The best time to handle a breach is before the ransomware ever hits, during the initial access stage of the attack. There's tons of intelligence out there about different malware that can be used to maintain persistence and backdoors that are precursors to ransomware attacks. MSPs can use that intelligence to search their environments for signs of those footholds and evict threat actors before they act on their objectives and deliver ransomware. It’s just a question of if they have the right expertise, access to knowledge and the right processes to do that type of hunting. It’s not impossible, but they just haven't focused on it.
Is it also a question of education then? Do MSPs need to get smarter about what’s out there?
It’s a multifaceted issue for MSPs. Some need a lot of education, others just need some guidance because they understand the threat, while others think they don’t have the right technologies or can’t put the right tech stack together. But to have a chance, you have to know how your enemy will behave when you go into battle with them, which should inform your technology choices beyond a raving review on Reddit. It’s difficult to put all the pieces together, but the revenue upside for MSPs that do is outpacing their peers because they’re turning that intelligence into billable protection for their customers, which also makes their customers safer. It can be difficult for MSPs to gather intelligence about the threat actors they’re facing, that’s why my internal threat management team is continuing to provide MSPs with free monthly threat briefs that contain information on detection opportunities. Effective threat intelligence and threat management can be very daunting, so one thing we try to do is distil information into an easily digestible form, which makes it highly actionable. We tie observed attacker techniques back to the CIS controls that defend against those techniques.
So it comes down to cost in many ways and having the resources available. But how do you discourage people from pursuing cyber criminality considering the lucrative appeal and relative lack of punishment, if any at all?
This is what makes cybercrime a wicked problem, like homelessness or addiction. There's probably never going to be a complete cure. We have a moral imperative to try to manage a wicked problem to its lowest possible level. It's a simple question with a complicated answer. We need to figure out how to incentivise people who would go into cybercrime to become good actors. When someone finds a weakness in your company, we should make it more attractive for them to disclose it. We talk about deterrence, but there are always safe-harbour nations where it’s difficult to hold threat actors accountable. We just need to keep chipping away until we make it so unattractive that people don't want to do it. We haven’t achieved that yet, but we need to keep trying.
Sounds like it's more a pursuit of risk mitigation rather than risk elimination.

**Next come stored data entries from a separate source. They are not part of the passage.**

(* ===== verification/HdbInv.v ===== *)
(** * The abstract database and its representation invariant

   The database promised to its users is a forest of keyed nodes.  [Abs] is
   that forest (nodes by offset, the ordered children of every node, the roots
   as the children of -1) with the free blocks; [Inv] relates it to the blocks
   of the file.  [Node_read] is what an up-to-date [HDBNode] holds. *)

From S2P Require Import Prelude FileIO HdbCommon Index Hdb HdbHeap Dll FreeList HdbNode.

(** ** The abstract database *)

Record ANode := mkANode { a_key : bytes; a_data : bytes; a_parent : Z; a_flags : Z }.

Record Abs := mkAbs {
  nodes : gmap Z ANode;
  lists : gmap Z (list Z);   (* children of a node; of -1: the root nodes *)
  frees : list Z
}.

(** A key as the code stores it: a non-empty C string. *)
Definition key_ok (k : bytes) : Prop := k <> [] /\ Forall (fun b => b <> 0) k.

(** ** Representation of one node *)

(** The bytes behind the block: key, NUL, data. *)
Definition pay_ok (k d : bytes) (pay : bytes) : Prop := exists rest, pay = k ++ [0] ++ d ++ rest.

Record cell_ok (a : ANode) (l : list Z) (c : Cell) : Prop := {
  ck_free : isFree (c_blk c) = 0;
  ck_parent : parent (c_blk c) = a_parent a;
  ck_flags : flags (c_blk c) = a_flags a;
  ck_first : firstChild (c_blk c) = hd_off l (-1);
  ck_last : lastChild (c_blk c) = last_off (-1) l;
  ck_keyLength : keyLength (c_blk c) = zlen (a_key a) + 1;
  ck_dataLength : dataLength (c_blk c) = zlen (a_key a) + 1 + zlen (a_data a);
  ck_size : 44 + dataLength (c_blk c) <= bsize (c_blk c) <= 44 + zlen (c_pay c);
  ck_pay : pay_ok (a_key a) (a_data a) (c_pay c);
  ck_key : key_ok (a_key a)
}.

Record Inv (v : View) (A : Abs) : Prop := {
  inv_free : flist v (frees A);
  inv_freecell : forall o c, o ∈ frees A -> v_heap v !! o = Some c ->
    bsize (c_blk c) <= 44 + zlen (c_pay c);
  inv_disj : forall o a, nodes A !! o = Some a -> o ∉ frees A;
  inv_node : forall o a, nodes A !! o = Some a ->
    exists l c, lists A !! o = Some l /\ v_heap v !! o = Some c /\ cell_ok a l c;
  inv_list : forall p l, lists A !! p = Some l ->
    (p = -1 \/ is_Some (nodes A !! p)) /\ NoDup l /\ dseg (v_heap v) (-1) l (-1) /\
    forall k, k ∈ l -> exists a, nodes A !! k = Some a /\ a_parent a = p;
  inv_up : forall o a, nodes A !! o = Some a ->
    exists l, lists A !! a_parent a = Some l /\ o ∈ l;
  inv_roots : exists l, lists A !! (-1) = Some l /\
    firstRoot (v_hdr v) = hd_off l (-1) /\ lastRoot (v_hdr v) = last_off (-1) l;
  inv_idx : forall k o, v_idx v !! k = Some o <-> exists a, nodes A !! o = Some a /\ a_key a = k;
  inv_acyc : exists rank : Z -> nat, forall o a, nodes A !! o = Some a -> a_parent a <> -1 ->
    (rank o < rank (a_parent a))%nat
}.

(** ** What an up-to-date node object holds *)

Definition bfr_of (d : bytes) : option bytes := if bool_decide (d = []) then None else Some d.

Record Node_read (v : View) (o : Z) (a : ANode) (c : Cell) (n : HDBNodeData) : Prop := {
  nr_blk : m_blk n = c_blk c;
  nr_key : m_key n = a_key a;
  nr_len : m_bfrLen n = zlen (a_data a);
  nr_bfr : m_bfr n = bfr_of (a_data a);
  nr_offset : m_offset n = o;
  nr_version : m_nversion n = v_version v
}.

(** ** Small facts *)

Lemma cstr_key k rest : Forall (fun b => b <> 0) k -> cstr (k ++ 0 :: rest) = k.
Proof.
  induction 1 as [|b k Hb _ IH]; [done|]. simpl. destruct (Z.eqb_spec b 0); [done|]. by rewrite IH.
Qed.

Lemma cstr_id k : Forall (fun b => b <> 0) k -> cstr k = k.
Proof.
  induction 1 as [|b k Hb _ IH]; [done|]. simpl. destruct (Z.eqb_spec b 0); [done|]. by rewrite IH.
Qed.

Lemma take_key (k : bytes) x : take (Z.to_nat (zlen k + 1 - 1)) (k ++ [x]) = k.
Proof. replace (Z.to_nat (zlen k + 1 - 1)) with (length k) by (unfold zlen; lia). apply take_app_length. Qed.

Lemma bfr_of_default d : default [] (bfr_of d) = d.
Proof. unfold bfr_of. by case_bool_decide; subst. Qed.

Section Facts.
Context {F : Type} {fo : FileOps F} {fl : FileLaws F}.
Context {I : Type} {io : IndexOps I} {il : IndexLaws I}.
Implicit Types (s : St F I) (v : View) (A : Abs).

Lemma Inv_node s v A o a : Rep s v -> Inv v A -> nodes A !! o = Some a ->
  exists l c, lists A !! o = Some l /\ v_heap v !! o = Some c /\ cell_ok a l c /\
    32 <= o < 2147483648 /\ block_ok (c_blk c).
Proof.
  intros H HI Ha. destruct (inv_node _ _ HI o a Ha) as (l & c & Hl & Hc & Hck).
  exists l, c. destruct (Rep_off _ _ _ _ H Hc). auto.
Qed.

(** The members of a list of children, as nodes. *)
Lemma Inv_in_list v A p l k : Inv v A -> lists A !! p = Some l -> k ∈ l ->
  exists a, nodes A !! k = Some a /\ a_parent a = p.
Proof. intros HI Hl Hk. destruct (inv_list _ _ HI p l Hl) as (_ & _ & _ & H). auto. Qed.

Lemma Inv_lists_disj v A p q lp lq k : Inv v A -> lists A !! p = Some lp -> lists A !! q = Some lq ->
  k ∈ lp -> k ∈ lq -> p = q.
Proof.
  intros HI Hp Hq H1 H2. destruct (Inv_in_list _ _ _ _ _ HI Hp H1) as (a & Ha & <-).
  destruct (Inv_in_list _ _ _ _ _ HI Hq H2) as (a' & Ha' & <-). congruence.
Qed.

(** ** File access behind a block *)

Lemma wp_file_read s v n o Q :
  Rep s v -> 0 <= n -> 0 <= (if o =? -1 then pos s else o) ->
  (forall s', Rep s' v -> pos s' = (if o =? -1 then pos s else o) +
      zlen (sub (content s) (if o =? -1 then pos s else o) n) ->
      content s' = content s ->
      Q (sub (content s) (if o =? -1 then pos s else o) n) s') ->
  wp (file_read n o) Q s.
Proof.
  intros H Hn Ho HQ. unfold wp, file_read. destruct (f_read n o (m_file s)) as [bs f'] eqn:E.
  apply f_read_law in E as (-> & Ec & Ep); [|done|done].
  apply HQ; [|done|done]. destruct H. constructor; unfold content, hdr in *; simpl; rewrite ?Ec; auto.
Qed.

Lemma heap_sub_pay cont h M o c k n :
  heap cont h M -> M !! o = Some c -> 0 <= k -> 0 <= n -> k + n <= zlen (c_pay c) ->
  sub cont (o + 44 + k) n = sub (c_pay c) k n.
Proof.
  intros H Hc Hk Hn Hkn. rewrite <- (heap_pay _ _ _ H o c Hc) at 1.
  pose proof (heap_lo _ _ _ H o c Hc). by rewrite sub_sub by lia.
Qed.

Lemma pay_key k d pay : pay_ok k d pay -> sub pay 0 (zlen k + 1) = k ++ [0].
Proof.
  intros [rest ->]. rewrite app_assoc. rewrite sub_app_l by (rewrite ?zlen_app, ?zlen_cons, ?zlen_nil; lia).
  replace (zlen k + 1) with (zlen (k ++ [0])) by (rewrite zlen_app, zlen_cons, zlen_nil; lia).
  apply sub_all.
Qed.

Lemma pay_data k d pay : pay_ok k d pay -> sub pay (zlen k + 1) (zlen d) = d.
Proof.
  intros [rest ->]. rewrite app_assoc. rewrite sub_app_r by (rewrite zlen_app, zlen_cons, zlen_nil; lia).
  replace (zlen k + 1 - zlen (k ++ [0])) with 0 by (rewrite zlen_app, zlen_cons, zlen_nil; lia).
  rewrite sub_app_l by lia. apply sub_all.
Qed.

Lemma pay_len k d pay : pay_ok k d pay -> zlen k + 1 + zlen d <= zlen pay.
Proof.
  intros [rest ->]. rewrite !zlen_app, zlen_cons, zlen_nil. pose proof (zlen_nonneg rest). lia.
Qed.

(** The data length as the code computes it from the two stored lengths. *)
Lemma dataLen_eq a l c : block_ok (c_blk c) -> cell_ok a l c -> zlen (c_pay c) < 2147483648 ->
  s32 (u32 (dataLength (c_blk c) - keyLength (c_blk c))) = zlen (a_data a).
Proof.
  intros Hok Hck Hp. rewrite (ck_dataLength _ _ _ Hck), (ck_keyLength _ _ _ Hck).
  pose proof (pay_len _ _ _ (ck_pay _ _ _ Hck)). pose proof (zlen_nonneg (a_data a)).
  pose proof (zlen_nonneg (a_key a)). rewrite u32_id, s32_id by lia. lia.
Qed.

Lemma Rep_pay_small s v o c : Rep s v -> v_heap v !! o = Some c -> zlen (c_pay c) < 2147483648.
Proof.
  intros H Hc. pose proof (heap_hi _ _ _ (rep_heap _ _ H) o c Hc).
  pose proof (heap_lo _ _ _ (rep_heap _ _ H) o c Hc).
  pose proof (heap_len _ _ _ (rep_heap _ _ H)). unfold c_end in *. lia.
Qed.

Lemma wp_getVersion s v Q : Rep s v -> Q (v_version v) s -> wp getVersion Q s.
Proof. intros H HQ. unfold getVersion. wstep. wstep. wstep. by rewrite (rep_version _ _ H). Qed.

(** ** Reading a node *)

Lemma wp_read_key s v o a l c Q :
  Rep s v -> v_heap v !! o = Some c -> cell_ok a l c -> pos s = o + 44 ->
  (forall s', Rep s' v -> pos s' = o + 44 + (zlen (a_key a) + 1) -> Q (a_key a ++ [0]) s') ->
  wp (file_read (keyLength (c_blk c)) (-1)) Q s.
Proof.
  intros H Hc Hck Hp HQ. pose proof (heap_lo _ _ _ (rep_heap _ _ H) o c Hc).
  pose proof (ck_keyLength _ _ _ Hck) as Hkl. pose proof (ck_pay _ _ _ Hck) as Hpay.
  pose proof (pay_len _ _ _ Hpay). pose proof (zlen_nonneg (a_key a)). pose proof (zlen_nonneg (a_data a)).
  assert (sub (content s) (o + 44) (keyLength (c_blk c)) = a_key a ++ [0]) as Ek.
  { replace (o + 44) with (o + 44 + 0) by lia.
    rewrite (heap_sub_pay _ _ _ _ _ 0 _ (rep_heap _ _ H) Hc) by lia.
    rewrite Hkl. by eapply pay_key. }
  eapply wp_file_read; [done|lia|simpl; lia|]. change (-1 =? -1) with true. cbv iota.
  rewrite Hp, Ek. intros s1 Hs1 Hp1 _. apply HQ; [done|]. rewrite Hp1. len.
Qed.

Lemma wp_read_data s v o a l c Q :
  Rep s v -> v_heap v !! o = Some c -> cell_ok a l c ->
  pos s = o + 44 + (zlen (a_key a) + 1) ->
  (forall s', Rep s' v -> Q (a_data a) s') ->
  wp (file_read (zlen (a_data a)) (-1)) Q s.
Proof.
  intros H Hc Hck Hp HQ. pose proof (heap_lo _ _ _ (rep_heap _ _ H) o c Hc).
  pose proof (ck_pay _ _ _ Hck) as Hpay. pose proof (pay_len _ _ _ Hpay).
  pose proof (zlen_nonneg (a_key a)). pose proof (zlen_nonneg (a_data a)).
  eapply wp_file_read; [done|lia|simpl; lia|]. change (-1 =? -1) with true. cbv iota.
  rewrite Hp, (heap_sub_pay _ _ _ _ _ (zlen (a_key a) + 1) _ (rep_heap _ _ H) Hc) by lia.
  rewrite (pay_data _ _ _ Hpay). intros s1 Hs1 _ _. by apply HQ.
Qed.

Lemma zlen_pos_bfr (d : bytes) : (0 <? zlen d) = negb (bool_decide (d = [])).
Proof.
  destruct d as [|x d]; [done|]. rewrite bool_decide_false, zlen_cons by done.
  pose proof (zlen_nonneg d). simpl. apply Z.ltb_lt. lia.
Qed.

Lemma wp_read s v A o a c Q :
  Rep s v -> Inv v A -> nodes A !! o = Some a -> v_heap v !! o = Some c ->
  (forall s' n, Rep s' v -> Node_read v o a c n -> Q (Some n) s') ->
  wp (read o) Q s.
Proof.
  intros H HI Ha Hc HQ. destruct (Inv_node _ _ _ _ _ H HI Ha) as (l & c' & Hl & Hc' & Hck & Ho & Hok).
  simplify_eq. unfold read. ztest. wstep. eapply wp_readBlock; [done..|]. intros s1 H1 Hp1.
  rewrite (ck_free _ _ _ Hck). change (negb (0 =? 0)) with false. cbv iota.
  wstep. eapply wp_read_key; [done..|]. intros s2 H2 Hp2.
  rewrite (ck_keyLength _ _ _ Hck) at 1.
  replace (zlen (a_key a ++ [0])) with (zlen (a_key a) + 1) by len. rewrite Z.eqb_refl. cbn [negb].
  rewrite (dataLen_eq a l c Hok Hck (Rep_pay_small _ _ _ _ H Hc)).
  rewrite (ck_keyLength _ _ _ Hck), take_key. rewrite zlen_pos_bfr.
  assert (forall s', Rep s' v -> wp (v0 ← getVersion;
    mret (Some (mkNode (c_blk c) (a_key a) (zlen (a_data a)) (bfr_of (a_data a)) o v0))) Q s') as Hend.
  { intros s' H'. wstep. eapply wp_getVersion; [done|]. wstep. by apply HQ. }
  unfold bfr_of in Hend. destruct (decide (a_data a = [])) as [E|E].
  - rewrite bool_decide_true in * by done. cbn [negb]. wstep. wstep. by apply Hend.
  - rewrite bool_decide_false in * by done. cbn [negb]. wstep. wstep.
    eapply wp_read_data; [done..|]. intros s3 H3. rewrite Z.eqb_refl. cbn [negb]. wstep. by apply Hend.
Qed.

(** A node object is consistent when it was up to date at some point for the
   node that is still at its offset: same key, known offset. *)
Record Node_old (o : Z) (a : ANode) (n : HDBNodeData) : Prop := {
  no_key : m_key n = a_key a;
  no_offset : m_offset n = o;
  no_bfr : dataLength (m_blk n) = zlen (a_key a) + 1 -> m_bfr n = None
}.

Lemma Node_read_old v A o a l c n : Inv v A -> cell_ok a l c -> Node_read v o a c n -> Node_old o a n.
Proof.
  intros HI Hck []. constructor; auto. rewrite nr_blk0, (ck_dataLength _ _ _ Hck). intros E.
  rewrite nr_bfr0. unfold bfr_of. rewrite bool_decide_true; [done|].
  destruct (a_data a) as [|x d] eqn:Ed; [done|]. rewrite zlen_cons in E. pose proof (zlen_nonneg d). lia.
Qed.

(** [reload] brings a node object up to date, whatever it held before: either
   its version says that nothing was written since, and it is up to date, or
   everything is read again. *)
Lemma wp_reload s v A o a c n Q :
  Rep s v -> Inv v A -> nodes A !! o = Some a -> v_heap v !! o = Some c ->
  Node_old o a n -> (m_nversion n = v_version v -> Node_read v o a c n) ->
  (forall s' n', Rep s' v -> Node_read v o a c n' -> Q (true, Some n') s') ->
  wp (reload (Some n)) Q s.
Proof.
  intros H HI Ha Hc Hold Hver HQ.
  destruct (Inv_node _ _ _ _ _ H HI Ha) as (l & c' & Hl & Hc' & Hck & Ho & Hok). simplify_eq.
  unfold reload. rewrite (no_offset _ _ _ Hold). ztest. wstep. eapply wp_getVersion; [done|].
  destruct (v_version v =? m_nversion n) eqn:Ev; zbool.
  { wstep. apply HQ; auto. }
  wstep. apply wp_try. wstep. eapply wp_readBlock; [done..|]. intros s1 H1 Hp1. wstep. cbv beta.
  rewrite (ck_free _ _ _ Hck). change (negb (0 =? 0)) with false. cbv iota.
  wstep. eapply wp_read_key; [done..|]. intros s2 H2 Hp2.
  rewrite (ck_keyLength _ _ _ Hck) at 1.
  replace (zlen (a_key a ++ [0])) with (zlen (a_key a) + 1) by len. rewrite Z.eqb_refl. cbn [negb].
  rewrite (no_key _ _ _ Hold), cstr_key by apply (ck_key _ _ _ Hck).
  rewrite bool_decide_true by done. cbn [negb].
  rewrite (dataLen_eq a l c Hok Hck (Rep_pay_small _ _ _ _ H Hc)), zlen_pos_bfr.
  assert (forall s', Rep s' v -> wp (v0 ← getVersion;
    mret (true, Some (mkNode (c_blk c) (a_key a) (zlen (a_data a)) (bfr_of (a_data a)) o v0))) Q s') as Hend.
  { intros s' H'. wstep. eapply wp_getVersion; [done|]. wstep. by apply HQ. }
  unfold bfr_of in Hend. destruct (decide (a_data a = [])) as [E|E].
  - rewrite bool_decide_true in * by done. cbn [negb]. wstep. wstep. cbv beta iota.
    replace (if dataLength (c_blk c) =? dataLength (m_blk n) then m_bfr n else None) with (@None bytes);
      [by apply Hend|].
    destruct (dataLength (c_blk c) =? dataLength (m_blk n)) eqn:Ed; [|done]. zbool.
    symmetry. apply (no_bfr _ _ _ Hold). rewrite <- Ed, (ck_dataLength _ _ _ Hck), E, zlen_nil. lia.
  - rewrite bool_decide_false in * by done. cbn [negb]. wstep. wstep.
    eapply wp_read_data; [done..|]. intros s3 H3. rewrite Z.eqb_refl. wstep. cbv beta iota. by apply Hend.
Qed.
End Facts.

We're always going to deal with this problem. Like Covid, this is endemic now. We need to stop thinking about it as something that's going to go away and start thinking about how we live safely with it. The way we implement practices in our daily life to minimise the Covid threat is the same with cybercrime. It's here and we have to manage it. It doesn’t mean we're not going to keep researching for a cure, but I think for the foreseeable future, that’s not in sight. We just need to implement the best hygiene to reduce our exposure to cyber events and boost immunity.